▶ _About this task_
From the first record to the last, write each one out again exactly.

▶ _Records for the task_

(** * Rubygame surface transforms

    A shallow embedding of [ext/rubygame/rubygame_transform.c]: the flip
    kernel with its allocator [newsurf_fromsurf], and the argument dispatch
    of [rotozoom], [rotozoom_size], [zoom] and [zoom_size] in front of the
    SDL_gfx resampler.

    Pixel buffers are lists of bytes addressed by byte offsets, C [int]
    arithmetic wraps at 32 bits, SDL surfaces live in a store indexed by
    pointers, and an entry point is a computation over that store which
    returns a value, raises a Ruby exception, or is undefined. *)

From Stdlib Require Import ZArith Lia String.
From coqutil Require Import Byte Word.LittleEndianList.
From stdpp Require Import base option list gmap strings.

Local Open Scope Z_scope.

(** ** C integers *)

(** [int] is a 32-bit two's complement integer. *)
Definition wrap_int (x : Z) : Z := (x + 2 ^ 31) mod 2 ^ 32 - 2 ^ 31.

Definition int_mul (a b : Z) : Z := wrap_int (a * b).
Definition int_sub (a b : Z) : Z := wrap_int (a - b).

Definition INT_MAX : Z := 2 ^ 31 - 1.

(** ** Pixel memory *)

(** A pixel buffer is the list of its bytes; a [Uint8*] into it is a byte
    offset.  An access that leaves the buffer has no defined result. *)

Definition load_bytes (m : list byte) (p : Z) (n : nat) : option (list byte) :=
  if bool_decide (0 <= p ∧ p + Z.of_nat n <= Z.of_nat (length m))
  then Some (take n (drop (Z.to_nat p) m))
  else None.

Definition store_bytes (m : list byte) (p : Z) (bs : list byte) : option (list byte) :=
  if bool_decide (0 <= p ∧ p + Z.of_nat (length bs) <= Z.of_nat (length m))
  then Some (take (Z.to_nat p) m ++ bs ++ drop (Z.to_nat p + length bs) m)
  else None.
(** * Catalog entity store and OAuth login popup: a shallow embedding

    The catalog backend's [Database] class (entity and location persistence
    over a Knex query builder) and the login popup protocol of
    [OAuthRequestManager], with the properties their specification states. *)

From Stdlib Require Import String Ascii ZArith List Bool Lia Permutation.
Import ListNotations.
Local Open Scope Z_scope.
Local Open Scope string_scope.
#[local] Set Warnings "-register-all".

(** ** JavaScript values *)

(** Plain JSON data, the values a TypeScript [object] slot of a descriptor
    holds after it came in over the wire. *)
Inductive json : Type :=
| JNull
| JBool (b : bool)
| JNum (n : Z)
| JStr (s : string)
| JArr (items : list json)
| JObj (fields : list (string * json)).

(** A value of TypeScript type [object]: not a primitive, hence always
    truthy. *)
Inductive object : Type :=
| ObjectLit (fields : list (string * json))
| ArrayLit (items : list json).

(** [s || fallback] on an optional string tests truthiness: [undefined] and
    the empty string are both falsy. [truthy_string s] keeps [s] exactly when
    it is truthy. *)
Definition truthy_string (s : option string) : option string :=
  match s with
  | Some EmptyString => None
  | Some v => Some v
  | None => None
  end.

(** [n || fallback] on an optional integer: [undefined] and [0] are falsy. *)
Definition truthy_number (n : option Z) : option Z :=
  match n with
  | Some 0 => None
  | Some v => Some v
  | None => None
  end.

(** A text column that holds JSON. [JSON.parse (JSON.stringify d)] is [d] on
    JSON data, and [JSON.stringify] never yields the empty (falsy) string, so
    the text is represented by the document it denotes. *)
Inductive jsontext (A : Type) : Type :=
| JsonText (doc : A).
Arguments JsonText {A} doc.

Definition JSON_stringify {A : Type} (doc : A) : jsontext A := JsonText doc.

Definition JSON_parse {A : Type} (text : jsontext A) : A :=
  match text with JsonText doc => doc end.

▶ _Solution to the problem_
(** * Rubygame surface transforms

    A shallow embedding of [ext/rubygame/rubygame_transform.c]: the flip
    kernel with its allocator [newsurf_fromsurf], and the argument dispatch
    of [rotozoom], [rotozoom_size], [zoom] and [zoom_size] in front of the
    SDL_gfx resampler.

    Pixel buffers are lists of bytes addressed by byte offsets, C [int]
    arithmetic wraps at 32 bits, SDL surfaces live in a store indexed by
    pointers, and an entry point is a computation over that store which
    returns a value, raises a Ruby exception, or is undefined. *)

From Stdlib Require Import ZArith Lia String.
From coqutil Require Import Byte Word.LittleEndianList.
From stdpp Require Import base option list gmap strings.

Local Open Scope Z_scope.

(** ** C integers *)

(** [int] is a 32-bit two's complement integer. *)
Definition wrap_int (x : Z) : Z := (x + 2 ^ 31) mod 2 ^ 32 - 2 ^ 31.

Definition int_mul (a b : Z) : Z := wrap_int (a * b).
Definition int_sub (a b : Z) : Z := wrap_int (a - b).

Definition INT_MAX : Z := 2 ^ 31 - 1.

(** ** Pixel memory *)

(** A pixel buffer is the list of its bytes; a [Uint8*] into it is a byte
    offset.  An access that leaves the buffer has no defined result. *)

Definition load_bytes (m : list byte) (p : Z) (n : nat) : option (list byte) :=
  if bool_decide (0 <= p ∧ p + Z.of_nat n <= Z.of_nat (length m))
  then Some (take n (drop (Z.to_nat p) m))
  else None.

Definition store_bytes (m : list byte) (p : Z) (bs : list byte) : option (list byte) :=
  if bool_decide (0 <= p ∧ p + Z.of_nat (length bs) <= Z.of_nat (length m))
  then Some (take (Z.to_nat p) m ++ bs ++ drop (Z.to_nat p + length bs) m)
  else None.
(** * Catalog entity store and OAuth login popup: a shallow embedding

    The catalog backend's [Database] class (entity and location persistence
    over a Knex query builder) and the login popup protocol of
    [OAuthRequestManager], with the properties their specification states. *)

From Stdlib Require Import String Ascii ZArith List Bool Lia Permutation.
Import ListNotations.
Local Open Scope Z_scope.
Local Open Scope string_scope.
#[local] Set Warnings "-register-all".

(** ** JavaScript values *)

(** Plain JSON data, the values a TypeScript [object] slot of a descriptor
    holds after it came in over the wire. *)
Inductive json : Type :=
| JNull
| JBool (b : bool)
| JNum (n : Z)
| JStr (s : string)
| JArr (items : list json)
| JObj (fields : list (string * json)).

(** A value of TypeScript type [object]: not a primitive, hence always
    truthy. *)
Inductive object : Type :=
| ObjectLit (fields : list (string * json))
| ArrayLit (items : list json).

(** [s || fallback] on an optional string tests truthiness: [undefined] and
    the empty string are both falsy. [truthy_string s] keeps [s] exactly when
    it is truthy. *)
Definition truthy_string (s : option string) : option string :=
  match s with
  | Some EmptyString => None
  | Some v => Some v
  | None => None
  end.

(** [n || fallback] on an optional integer: [undefined] and [0] are falsy. *)
Definition truthy_number (n : option Z) : option Z :=
  match n with
  | Some 0 => None
  | Some v => Some v
  | None => None
  end.

(** A text column that holds JSON. [JSON.parse (JSON.stringify d)] is [d] on
    JSON data, and [JSON.stringify] never yields the empty (falsy) string, so
    the text is represented by the document it denotes. *)
Inductive jsontext (A : Type) : Type :=
| JsonText (doc : A).
Arguments JsonText {A} doc.

Definition JSON_stringify {A : Type} (doc : A) : jsontext A := JsonText doc.

Definition JSON_parse {A : Type} (text : jsontext A) : A :=
  match text with JsonText doc => doc end.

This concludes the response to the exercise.